Literature DB >> 33978755

antiSMASH 6.0: improving cluster detection and comparison capabilities.

Kai Blin1, Simon Shaw1, Alexander M Kloosterman2, Zach Charlop-Powers3, Gilles P van Wezel2,4, Marnix H Medema2,5, Tilmann Weber1.   

Abstract

Many microorganisms produce natural products that form the basis of antimicrobials, antivirals, and other drugs. Genome mining is routinely used to complement screening-based workflows to discover novel natural products. Since 2011, the "antibiotics and secondary metabolite analysis shell-antiSMASH" (https://antismash.secondarymetabolites.org/) has supported researchers in their microbial genome mining tasks, both as a free-to-use web server and as a standalone tool under an OSI-approved open-source license. It is currently the most widely used tool for detecting and characterising biosynthetic gene clusters (BGCs) in bacteria and fungi. Here, we present the updated version 6 of antiSMASH. antiSMASH 6 increases the number of supported cluster types from 58 to 71, displays the modular structure of multi-modular BGCs, adds a new BGC comparison algorithm, allows for the integration of results from other prediction tools, and more effectively detects tailoring enzymes in RiPP clusters.
© The Author(s) 2021. Published by Oxford University Press on behalf of Nucleic Acids Research.

Entities:  

Year:  2021        PMID: 33978755      PMCID: PMC8262755          DOI: 10.1093/nar/gkab335

Source DB:  PubMed          Journal:  Nucleic Acids Res        ISSN: 0305-1048            Impact factor:   16.971


INTRODUCTION

Natural compounds produced by microorganisms form the basis of many drugs (1).
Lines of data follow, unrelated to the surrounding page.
(** balance_projections and processed_events: migration 000014. *)
Record projection_row := mk_projection_row {
  bp_available_minor : Z;
  bp_currency : string;
  bp_version : Z;
  bp_last_event_id : UUID }.

(** reconciliation_runs and reconciliation_exceptions: migration 000017. *)
Record run_row := mk_run_row {
  rr_source : string;
  rr_started_at : Time;
  rr_finished_at : option Time;
  rr_status : string;
  rr_psp_row_count : Z;
  rr_matched_count : Z;
  rr_auto_resolved_count : Z;
  rr_exception_count : Z;
  rr_error : option string }.

Record exception_row := mk_exception_row {
  re_id : UUID;
  re_run_id : UUID;
  re_external_ref : string;
  re_category : string;
  re_status : string;
  re_ledger_transaction_id : option UUID;
  re_saga_id : option UUID;
  re_ledger_amount_minor : option Z;
  re_psp_amount_minor : option Z;
  re_currency : option string;
  re_ledger_status : option string;
  re_psp_status : option string;
  re_details : list (string * json);
  re_created_at : Time;
  re_resolved_at : option Time }.

Record DB := mkDB {
  accounts : gmap UUID account_row;
  account_balances : gmap UUID balance_row;
  transactions : gmap UUID transaction_row;
  journal_entries : list entry_row;
  idempotency_keys : gmap (string * string) idempotency_row;
  outbox : list outbox_row;
  saga_instances : gmap UUID saga_row;
  saga_steps : list step_row;
  balance_projections : gmap UUID projection_row;
  processed_events : gmap UUID string;
  reconciliation_runs : gmap UUID run_row;
  reconciliation_exceptions : list exception_row }.

Definition empty_DB : DB := mkDB ∅ ∅ ∅ [] ∅ [] ∅ [] ∅ ∅ ∅ [].

Definition set_accounts x d := mkDB x (account_balances d) (transactions d) (journal_entries d)
  (idempotency_keys d) (outbox d) (saga_instances d) (saga_steps d) (balance_projections d) (processed_events d)
  (reconciliation_runs d) (reconciliation_exceptions d).
Definition set_account_balances x d := mkDB (accounts d) x (transactions d) (journal_entries d)
  (idempotency_keys d) (outbox d) (saga_instances d) (saga_steps d) (balance_projections d) (processed_events d)
  (reconciliation_runs d) (reconciliation_exceptions d).
Definition set_transactions x d := mkDB (accounts d) (account_balances d) x (journal_entries d)
  (idempotency_keys d) (outbox d) (saga_instances d) (saga_steps d) (balance_projections d) (processed_events d)
  (reconciliation_runs d) (reconciliation_exceptions d).
Definition set_journal_entries x d := mkDB (accounts d) (account_balances d) (transactions d) x
  (idempotency_keys d) (outbox d) (saga_instances d) (saga_steps d) (balance_projections d) (processed_events d)
  (reconciliation_runs d) (reconciliation_exceptions d).
Definition set_idempotency_keys x d := mkDB (accounts d) (account_balances d) (transactions d) (journal_entries d)
  x (outbox d) (saga_instances d) (saga_steps d) (balance_projections d) (processed_events d)
  (reconciliation_runs d) (reconciliation_exceptions d).
Definition set_outbox x d := mkDB (accounts d) (account_balances d) (transactions d) (journal_entries d)
  (idempotency_keys d) x (saga_instances d) (saga_steps d) (balance_projections d) (processed_events d)
  (reconciliation_runs d) (reconciliation_exceptions d).
Definition set_saga_instances x d := mkDB (accounts d) (account_balances d) (transactions d) (journal_entries d)
  (idempotency_keys d) (outbox d) x (saga_steps d) (balance_projections d) (processed_events d)
  (reconciliation_runs d) (reconciliation_exceptions d).
Definition set_saga_steps x d := mkDB (accounts d) (account_balances d) (transactions d) (journal_entries d)
  (idempotency_keys d) (outbox d) (saga_instances d) x (balance_projections d) (processed_events d)
  (reconciliation_runs d) (reconciliation_exceptions d).
Definition set_balance_projections x d := mkDB (accounts d) (account_balances d) (transactions d) (journal_entries d)
  (idempotency_keys d) (outbox d) (saga_instances d) (saga_steps d) x (processed_events d)
  (reconciliation_runs d) (reconciliation_exceptions d).
Definition set_processed_events x d := mkDB (accounts d) (account_balances d) (transactions d) (journal_entries d)
  (idempotency_keys d) (outbox d) (saga_instances d) (saga_steps d) (balance_projections d) x
  (reconciliation_runs d) (reconciliation_exceptions d).
Definition set_reconciliation_runs x d := mkDB (accounts d) (account_balances d) (transactions d) (journal_entries d)
  (idempotency_keys d) (outbox d) (saga_instances d) (saga_steps d) (balance_projections d) (processed_events d)
  x (reconciliation_exceptions d).
Definition set_reconciliation_exceptions x d := mkDB (accounts d) (account_balances d) (transactions d) (journal_entries d)
  (idempotency_keys d) (outbox d) (saga_instances d) (saga_steps d) (balance_projections d) (processed_events d)
  (reconciliation_runs d) x.

(** The microsecond a timestamptz column or parameter holds. *)
Definition timestamptz (t : Time) : Time := t / 1000 * 1000.

(** ** The world

    The committed (or, inside a transaction, the current) database together
    with everything the code asks of its environment: the values the next
    calls of [uuid.NewV7] return (none left: the call fails), the next random
    draws, PostgreSQL's [now()] and how far it moves before each of the next
    transactions, the process clock, the outbox sequence (which a rollback does
    not rewind), what the server answers to the next statements ([Some e]: the
    statement fails with [e] instead of running, as a deadlock victim, a lost
    connection or an expired deadline does), what happens to the next COMMITs,
    and what the next checks of the request context find. *)

Inductive commit_outcome :=
| CommitDone
| CommitAborted (e : error)   (** the server rolled back and said so *)
| CommitLost (e : error).     (** the server committed; the answer never arrived *)

(** What a statement of a transaction waits for and then holds until the end of the
    transaction: a row it locks or updates, an advisory lock on an account, or the entry
    of a unique index it is about to insert. *)
Inductive lock :=
| TransactionRow (id : UUID)
| AdvisoryLock (id : UUID)
| AccountRow (id : UUID)
| BalanceRow (id : UUID)
| TransactionKey (principal key : string)
| StepKey (saga : UUID) (step direction : string) (attempt : Z)
| SagaRow (id : UUID)
| KeyRow (principal key : string).

#[export] Instance lock_eq_dec : EqDecision lock.
Proof. solve_decision. Defined.

(** [w_locks] is a history of the locks asked for so far; no code reads it. *)
Record World := mkWorld {
  w_db : DB;
  w_ids : list UUID;
  w_rand : list N;
  w_now : Time;
  w_ticks : list N;
  w_clock : Time;
  w_seq : Z;
  w_faults : list (option error);
  w_commits : list commit_outcome;
  w_ctx : list (option error);
  w_locks : list lock }.

Definition set_db x w := mkWorld x (w_ids w) (w_rand w) (w_now w) (w_ticks w) (w_clock w) (w_seq w) (w_faults w) (w_commits w) (w_ctx w) (w_locks w).
Definition set_ids x w := mkWorld (w_db w) x (w_rand w) (w_now w) (w_ticks w) (w_clock w) (w_seq w) (w_faults w) (w_commits w) (w_ctx w) (w_locks w).
Definition set_rand x w := mkWorld (w_db w) (w_ids w) x (w_now w) (w_ticks w) (w_clock w) (w_seq w) (w_faults w) (w_commits w) (w_ctx w) (w_locks w).
Definition set_now x r w := mkWorld (w_db w) (w_ids w) (w_rand w) x r (w_clock w) (w_seq w) (w_faults w) (w_commits w) (w_ctx w) (w_locks w).
Definition set_seq x w := mkWorld (w_db w) (w_ids w) (w_rand w) (w_now w) (w_ticks w) (w_clock w) x (w_faults w) (w_commits w) (w_ctx w) (w_locks w).
Definition set_faults x w := mkWorld (w_db w) (w_ids w) (w_rand w) (w_now w) (w_ticks w) (w_clock w) (w_seq w) x (w_commits w) (w_ctx w) (w_locks w).
Definition set_commits x w := mkWorld (w_db w) (w_ids w) (w_rand w) (w_now w) (w_ticks w) (w_clock w) (w_seq w) (w_faults w) x (w_ctx w) (w_locks w).
Definition set_ctx x w := mkWorld (w_db w) (w_ids w) (w_rand w) (w_now w) (w_ticks w) (w_clock w) (w_seq w) (w_faults w) (w_commits w) x (w_locks w).
Definition set_locks x w := mkWorld (w_db w) (w_ids w) (w_rand w) (w_now w) (w_ticks w) (w_clock w) (w_seq w) (w_faults w) (w_commits w) (w_ctx w) x.

(** ** The monad of effectful Go code

    A call may fail at any point and leaves the world as it is then; undoing
    the database part is what a transaction's rollback does. *)

Definition M (A : Type) : Type := World → res A * World.

#[export] Instance M_ret : MRet M := λ A a w, (Ok a, w).
#[export] Instance M_bind : MBind M := λ A B f m w,
  match m w with
  | (Ok a, w') => f a w'
  | (Err e, w') => (Err e, w')
  end.

Definition fail {A} (e : error) : M A := λ w, (Err e, w).
Definition lift {A} (r : res A) : M A := λ w, (r, w).
Definition gets {A} (f : DB → A) : M A := λ w, (Ok (f (w_db w)), w).
Definition modify (f : DB → DB) : M unit := λ w, (Ok tt, set_db (f (w_db w)) w).
Definition sql_now : M Time := λ w, (Ok (w_now w), w).
Definition clock_Now : M Time := λ w, (Ok (w_clock w), w).

(** Translating the error of a call ([return mapError(err)]). *)
Definition map_err {A} (f : error → error) (m : M A) : M A := λ w,
  match m w with
  | (Err e, w') => (Err (f e), w')
  | ok => ok
  end.

(** [guard b e]: return [e] unless [b] holds. *)
Definition guard_M (b : bool) (e : error) : M unit := if b then mret tt else fail e.

(** The next identifier; a version-7 UUID is never the nil one. *)
Definition uuid_NewV7 : M UUID := λ w,
  match w_ids w with
  | u :: rest => if (u =? uuid_Nil)%N then (Err (ErrOther "uuid: no entropy"), w) else (Ok u, set_ids rest w)
  | [] => (Err (ErrOther "uuid: no entropy"), w)
  end.

(** [rand.IntN(n)] and [rand.Int64N(n)]: some value below [n]. *)
Definition rand_IntN (n : N) : M N := λ w,
  match w_rand w with
  | r :: rest => (Ok (r `mod` n)%N, set_rand rest w)
  | [] => (Ok 0%N, w)
  end.

(** [ctx.Err()] at the next point the code checks it. *)
Definition ctx_Err : M (option error) := λ w,
  match w_ctx w with
  | x :: rest => (Ok x, set_ctx rest w)
  | [] => (Ok None, w)
  end.

(** Sending one statement: it may fail before having any effect. *)
Definition sql_exec : M unit := λ w,
  match w_faults w with
  | Some e :: rest => (Err e, set_faults rest w)
  | None :: rest => (Ok tt, set_faults rest w)
  | [] => (Ok tt, w)
  end.

(** The start of a transaction, explicit or of a single statement: [now()] is
    fixed here, and never moves back. *)
Definition tx_start : M unit := λ w,
  match w_ticks w with
  | d :: rest => (Ok tt, set_now (w_now w + Z.of_N d) rest w)
  | [] => (Ok tt, w)
  end.

(** [nextval] of the outbox sequence, which is never behind the rows it numbered. *)
Definition last_id (l : list outbox_row) : Z := foldr (λ o, Z.max (o_id o)) 0 l.
Definition next_id (w : World) : Z := Z.max (w_seq w) (last_id (outbox (w_db w))) + 1.
Definition outbox_nextval : M Z := λ w, (Ok (next_id w), set_seq (next_id w) w).

(** What the server answers to the next COMMIT. *)
Definition next_commit : M commit_outcome := λ w,
  match w_commits w with
  | x :: rest => (Ok x, set_commits rest w)
  | [] => (Ok CommitDone, w)
  end.

(** Taking locks; they are never refused, the wait is not modelled here. *)
Definition take_locks (ls : list lock) : M unit := λ w, (Ok tt, set_locks (w_locks w ++ ls)%list w).

(** A statement outside a transaction, or a pipelined batch of them, is a
    transaction of its own: an error undoes it, and its commit may be refused or
    its answer lost. *)
Definition autocommit {A} (body : M A) : M A := λ w,
  match (_ ← tx_start; body) w with
  | (Err e, w') => (Err e, set_db (w_db w) w')
  | (Ok a, w') =>
      match next_commit w' with
      | (Ok CommitDone, w'') => (Ok a, w'')
      | (Ok (CommitAborted e), w'') => (Err e, set_db (w_db w) w'')
      | (Ok (CommitLost e), w'') => (Err e, w'')
      | (Err e, w'') => (Err e, w'')
      end
  end.

(** [for _, x := range l], stopping at the first error. *)
Fixpoint foldlM {A B} (f : B → A → M B) (b : B) (l : list A) : M B :=
  match l with
  | [] => mret b
  | x :: l => b' ← f b x; foldlM f b' l
  end.

Fixpoint mapM_ {A B} (f : A → M B) (l : list A) : M (list B) :=
  match l with
  | [] => mret []
  | x :: l => y ← f x; ys ← mapM_ f l; mret (y :: ys)
  end.

(** No two rows of the outbox share an id or an event id. *)
Definition distinct_rows (l : list outbox_row) : Prop := NoDup (o_event_id <$> l) ∧ NoDup (o_id <$> l).

Lemma last_id_ge l o : o ∈ l → o_id o ≤ last_id l.
Proof. induction l as [|x l IH]; [by intros ?%not_elem_of_nil|]. intros [->|Ho]%elem_of_cons; simpl; [lia|]. apply IH in Ho. lia. Qed.

Lemma next_id_fresh w : next_id w ∉ o_id <$> outbox (w_db w).
Proof. intros (o & Heq & Ho%last_id_ge)%list_elem_of_fmap. unfold next_id in Heq. lia. Qed.

(** ** Inverting a successful run *)

Lemma M_bind_ok {A B} (m : M A) (f : A → M B) b w w' :
  (m ≫= f) w = (Ok b, w') ↔ ∃ a w1, m w = (Ok a, w1) ∧ f a w1 = (Ok b, w').
Proof.
  unfold mbind, M_bind. destruct (m w) as [[a|e] w1]; split.
  - eauto.
  - by intros (?&?&[= -> ->]&?).
  - done.
  - by intros (?&?&?&?).
Qed.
Traditionally, new compounds were discovered by extracting, chemically isolating, purifying, and then testing from natural sources. This approach can now be complemented by sequencing and subsequent mining of genome and metagenome data to identify natural product biosynthetic pathways (2). Software tools to assist researchers in their natural product genome mining tasks have existed for over a decade. Recently published or updated examples include BAGEL (3), PRISM (4), RiPPER (5) and TOUCAN (6). For more in-depth reviews on the topic, see (7–10). Since its initial release in 2011, antiSMASH (11–15) has become the most widely used tool for mining microbial genomes for secondary/specialised metabolite (SM) biosynthetic gene clusters (BGCs) and is regarded as the gold standard. An ecosystem of independent tools incorporating or utilising antiSMASH results has developed over the years, such as the antibiotics resistance target seeker ARTS (16), the mass-spectronomy-guided peptide mining tool Pep2Path (17), the sgRNA design tool CRISPY-web (18), the BGC classification and clustering platform BiG-SCAPE (19), or its big data BGC clustering cousin BiG-SLiCE (20). antiSMASH is also used to annotate BGCs in many genomic as well as BGC-oriented databases, such as the Joint Genome Institute's Integrated Microbial Genomes database with its Atlas of Biosynthetic gene Clusters IMG-ABC (21), the MicroScope platform for microbial genome annotation and analysis (22), the MIBiG database of manually curated BGCs (23), the BGC family database BiG-FAM (24), and, of course, the antiSMASH database (25). antiSMASH uses a rule-based approach to identify many different types of biosynthetic pathways involved in SM production. More in-depth analyses are performed for BGCs encoding non-ribosomal peptide synthetases (NRPSs), type I and type II polyketide synthases (PKSs), lanthipeptides, lasso peptides, sactipeptides, and thiopeptides, for which cluster-specific analyses can provide more information about the biosynthetic steps performed and thus also provide more detailed predictions on the compound(s) produced (Figure 1).
Figure 1.

Schematic workflow of the antiSMASH secondary/specialized metabolite genome mining platform.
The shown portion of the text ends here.